SUPPLIED RECORDS:
(** The translation of a text read from a file opened without a [newline]
    argument: a carriage return, with the line feed that follows it if there
    is one, becomes a line feed. *)
Fixpoint universal_newlines (s : string) : string :=
  match s with
  | EmptyString => EmptyString
  | String c s' =>
    if Ascii.eqb c CR then
      String LF
        match s' with
        | String c' s'' =>
          if Ascii.eqb c' LF then universal_newlines s''
          else universal_newlines s'
        | EmptyString => EmptyString
        end
    else String c (universal_newlines s')
  end.

(** The rows [csv.reader] yields for the rows [csv.writer] wrote: the
    writer quotes the fields that hold a line break and [save_data_to_file]
    opens the file with [newline=''], so they reach the file as they are;
    [load_data_from_file] opens it without, so they come back translated. *)
Definition reader (rows : list (list string)) : list (list string) :=
  (λ row : list string, universal_newlines <$> row) <$> rows.

Inductive attempt :=
| Completed (L : Ledger)
| Raised (L : Ledger).

Definition ledger_of (a : attempt) : Ledger :=
  match a with
  | Completed L => L
  | Raised L => L
  end.

Definition load_row `{PyFloatText} (row : list string) (L : Ledger) : attempt :=
  if decide (length row < 4)%nat then Completed L
  else
    match row with
    | [rec_date; rec_cat; rec_amt; rec_desc] =>
      match float_of_string rec_amt with
      | None => Raised L
      | Some rec_amt =>
        Completed
          {| expenses :=
               match dict_get (expenses L) rec_cat with
               | Some total => dict_set (expenses L) rec_cat (total + rec_amt)%float
               | None => dict_set (expenses L) rec_cat rec_amt
               end;
             expense_history :=
               expense_history L ++ [Rec rec_date rec_cat rec_amt rec_desc];
             budgets := budgets L |}
      end
    | _ => Raised L
    end.

Fixpoint load_rows `{PyFloatText} (rows : list (list string)) (L : Ledger)
    : attempt :=
  match rows with
  | [] => Completed L
  | row :: rows =>
    match load_row row L with
    | Completed L' => load_rows rows L'
    | Raised L' => Raised L'
    end
  end.

Definition load_data_from_file `{PyFloatText} (fs : files) (L : Ledger)
    : Ledger * load_status :=
  match record_file fs with
  | None => (L, NoPreviousData)
  | Some rows =>
    match load_rows (tail (reader rows)) L with
    | Raised L' => (L', ErrorLoading)
    | Completed L' =>
      match meta_file fs with
      | None => (L', Loaded)
      | Some meta =>
        ({| expenses := dict_update (expenses L') (default [] (meta_expenses meta));
            expense_history := expense_history L';
            budgets := dict_update (budgets L') (default [] (meta_budgets meta)) |},
         Loaded)
      end
    end
  end.

(** ** Vocabulary of the properties *)

(** The amount argument is not numeric, or is numeric and at most zero. *)
Definition invalid_amount `{PyFloatText} (amount : pyarg) : Prop :=
  match float amount with
  | None => True
  | Some a => (a <=? 0)%float = true
  end.

(** The sum, from left to right and from zero, of the amounts of the
    records of one category. *)
Definition category_sum (c : string) (h : list record) : PrimFloat.float :=
  fold_left PrimFloat.add (rec_amt <$> filter (λ r, rec_cat r = c) h) 0%float.

Inductive op :=
| Add (today category : string) (amount : pyarg) (description : string)
| SetBudget (category : string) (amount : pyarg)
| ResetAll.

Definition step `{PyFloatText} (L : Ledger) (o : op) : Ledger :=
  match o with
  | Add today category amount description =>
    (add_expense today category amount description L).1
  | SetBudget category amount => (set_budget category amount L).1
  | ResetAll => remove_all_expenses L
  end.

Definition run `{PyFloatText} (ops : list op) (L : Ledger) : Ledger :=
  fold_left step ops L.

Definition too_short (row : list string) : Prop := (length row < 4)%nat.

Definition amount_not_numeric `{PyFloatText} (row : list string) : Prop :=
  ∃ rec_date rec_cat rec_amt rec_desc,
    row = [rec_date; rec_cat; rec_amt; rec_desc] ∧
    float_of_string rec_amt = None.





(** The totals are the float sums, in the order of the history, of the
    amounts of the records of each category. *)
Definition totals_are_sums (L : Ledger) : Prop :=
  ∀ c, dict_get (expenses L) c
       = if decide (c ∈ DEFAULT_CATEGORIES)
         then Some (category_sum c (expense_history L)) else None.

(** ** The texts and amounts of the examples *)

(** The values of [float()] and of [str()] on the texts and the amounts the
    examples use; it stands for the two built-ins on these only. *)
Definition examples_float_of_string (s : string) : option PrimFloat.float :=
  if String.eqb s "10" then Some 10%float
  else if String.eqb s "10.0" then Some 10%float
  else if String.eqb s "5" then Some 5%float
  else if String.eqb s "5.0" then Some 5%float
  else if String.eqb s "-5" then Some (-5)%float
  else if String.eqb s "1" then Some 1%float
  else if String.eqb s "1e16" then Some 1e16%float
  else if String.eqb s "nan" then Some nan
  else None.

Definition examples_str (x : PrimFloat.float) : string :=
  if (x =? 10)%float then "10.0"
  else if (x =? 5)%float then "5.0"
  else if (x =? 1)%float then "1.0"
  else if (x =? 1e16)%float then "1e+16"
  else if PrimFloat.is_nan x then "nan"
  else "0.0".

Definition examples_text : PyFloatText :=
  {| float_of_string := examples_float_of_string; str := examples_str |}.

(** A ledger whose total for Food is 1e16, a ledger with one expense of 10
    on Food whose description has a carriage return in it, and a file whose
    second data row has an amount that is not a number. *)
Definition big_food : Ledger :=
  (@add_expense examples_text "2024-01-01" "Food" (PStr "1e16") "car"
     initial_ledger).1.

Definition file_with_bad_amount : files :=
  {| record_file :=
       Some [header;
             ["2024-01-01"; "Food"; "10"; "a"];
             ["2024-01-02"; "Food"; "abc"; "b"];
             ["2024-01-03"; "Other"; "5"; "c"]]%string;
     meta_file := None |}.

(** A description with a carriage return in it: the letters a and b on
    either side. *)
Definition two_lines_cr : string := "a" +:+ String CR "b".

WHAT IS NEEDED: The records above are to be transcribed exactly and completely.

SOLVED EXERCISE:
(** The translation of a text read from a file opened without a [newline]
    argument: a carriage return, with the line feed that follows it if there
    is one, becomes a line feed. *)
Fixpoint universal_newlines (s : string) : string :=
  match s with
  | EmptyString => EmptyString
  | String c s' =>
    if Ascii.eqb c CR then
      String LF
        match s' with
        | String c' s'' =>
          if Ascii.eqb c' LF then universal_newlines s''
          else universal_newlines s'
        | EmptyString => EmptyString
        end
    else String c (universal_newlines s')
  end.

(** The rows [csv.reader] yields for the rows [csv.writer] wrote: the
    writer quotes the fields that hold a line break and [save_data_to_file]
    opens the file with [newline=''], so they reach the file as they are;
    [load_data_from_file] opens it without, so they come back translated. *)
Definition reader (rows : list (list string)) : list (list string) :=
  (λ row : list string, universal_newlines <$> row) <$> rows.

Inductive attempt :=
| Completed (L : Ledger)
| Raised (L : Ledger).

Definition ledger_of (a : attempt) : Ledger :=
  match a with
  | Completed L => L
  | Raised L => L
  end.

Definition load_row `{PyFloatText} (row : list string) (L : Ledger) : attempt :=
  if decide (length row < 4)%nat then Completed L
  else
    match row with
    | [rec_date; rec_cat; rec_amt; rec_desc] =>
      match float_of_string rec_amt with
      | None => Raised L
      | Some rec_amt =>
        Completed
          {| expenses :=
               match dict_get (expenses L) rec_cat with
               | Some total => dict_set (expenses L) rec_cat (total + rec_amt)%float
               | None => dict_set (expenses L) rec_cat rec_amt
               end;
             expense_history :=
               expense_history L ++ [Rec rec_date rec_cat rec_amt rec_desc];
             budgets := budgets L |}
      end
    | _ => Raised L
    end.

Fixpoint load_rows `{PyFloatText} (rows : list (list string)) (L : Ledger)
    : attempt :=
  match rows with
  | [] => Completed L
  | row :: rows =>
    match load_row row L with
    | Completed L' => load_rows rows L'
    | Raised L' => Raised L'
    end
  end.

Definition load_data_from_file `{PyFloatText} (fs : files) (L : Ledger)
    : Ledger * load_status :=
  match record_file fs with
  | None => (L, NoPreviousData)
  | Some rows =>
    match load_rows (tail (reader rows)) L with
    | Raised L' => (L', ErrorLoading)
    | Completed L' =>
      match meta_file fs with
      | None => (L', Loaded)
      | Some meta =>
        ({| expenses := dict_update (expenses L') (default [] (meta_expenses meta));
            expense_history := expense_history L';
            budgets := dict_update (budgets L') (default [] (meta_budgets meta)) |},
         Loaded)
      end
    end
  end.

(** ** Vocabulary of the properties *)

(** The amount argument is not numeric, or is numeric and at most zero. *)
Definition invalid_amount `{PyFloatText} (amount : pyarg) : Prop :=
  match float amount with
  | None => True
  | Some a => (a <=? 0)%float = true
  end.

(** The sum, from left to right and from zero, of the amounts of the
    records of one category. *)
Definition category_sum (c : string) (h : list record) : PrimFloat.float :=
  fold_left PrimFloat.add (rec_amt <$> filter (λ r, rec_cat r = c) h) 0%float.

Inductive op :=
| Add (today category : string) (amount : pyarg) (description : string)
| SetBudget (category : string) (amount : pyarg)
| ResetAll.

Definition step `{PyFloatText} (L : Ledger) (o : op) : Ledger :=
  match o with
  | Add today category amount description =>
    (add_expense today category amount description L).1
  | SetBudget category amount => (set_budget category amount L).1
  | ResetAll => remove_all_expenses L
  end.

Definition run `{PyFloatText} (ops : list op) (L : Ledger) : Ledger :=
  fold_left step ops L.

Definition too_short (row : list string) : Prop := (length row < 4)%nat.

Definition amount_not_numeric `{PyFloatText} (row : list string) : Prop :=
  ∃ rec_date rec_cat rec_amt rec_desc,
    row = [rec_date; rec_cat; rec_amt; rec_desc] ∧
    float_of_string rec_amt = None.





(** The totals are the float sums, in the order of the history, of the
    amounts of the records of each category. *)
Definition totals_are_sums (L : Ledger) : Prop :=
  ∀ c, dict_get (expenses L) c
       = if decide (c ∈ DEFAULT_CATEGORIES)
         then Some (category_sum c (expense_history L)) else None.

(** ** The texts and amounts of the examples *)

(** The values of [float()] and of [str()] on the texts and the amounts the
    examples use; it stands for the two built-ins on these only. *)
Definition examples_float_of_string (s : string) : option PrimFloat.float :=
  if String.eqb s "10" then Some 10%float
  else if String.eqb s "10.0" then Some 10%float
  else if String.eqb s "5" then Some 5%float
  else if String.eqb s "5.0" then Some 5%float
  else if String.eqb s "-5" then Some (-5)%float
  else if String.eqb s "1" then Some 1%float
  else if String.eqb s "1e16" then Some 1e16%float
  else if String.eqb s "nan" then Some nan
  else None.

Definition examples_str (x : PrimFloat.float) : string :=
  if (x =? 10)%float then "10.0"
  else if (x =? 5)%float then "5.0"
  else if (x =? 1)%float then "1.0"
  else if (x =? 1e16)%float then "1e+16"
  else if PrimFloat.is_nan x then "nan"
  else "0.0".

Definition examples_text : PyFloatText :=
  {| float_of_string := examples_float_of_string; str := examples_str |}.

(** A ledger whose total for Food is 1e16, a ledger with one expense of 10
    on Food whose description has a carriage return in it, and a file whose
    second data row has an amount that is not a number. *)
Definition big_food : Ledger :=
  (@add_expense examples_text "2024-01-01" "Food" (PStr "1e16") "car"
     initial_ledger).1.

Definition file_with_bad_amount : files :=
  {| record_file :=
       Some [header;
             ["2024-01-01"; "Food"; "10"; "a"];
             ["2024-01-02"; "Food"; "abc"; "b"];
             ["2024-01-03"; "Other"; "5"; "c"]]%string;
     meta_file := None |}.

(** A description with a carriage return in it: the letters a and b on
    either side. *)
Definition two_lines_cr : string := "a" +:+ String CR "b".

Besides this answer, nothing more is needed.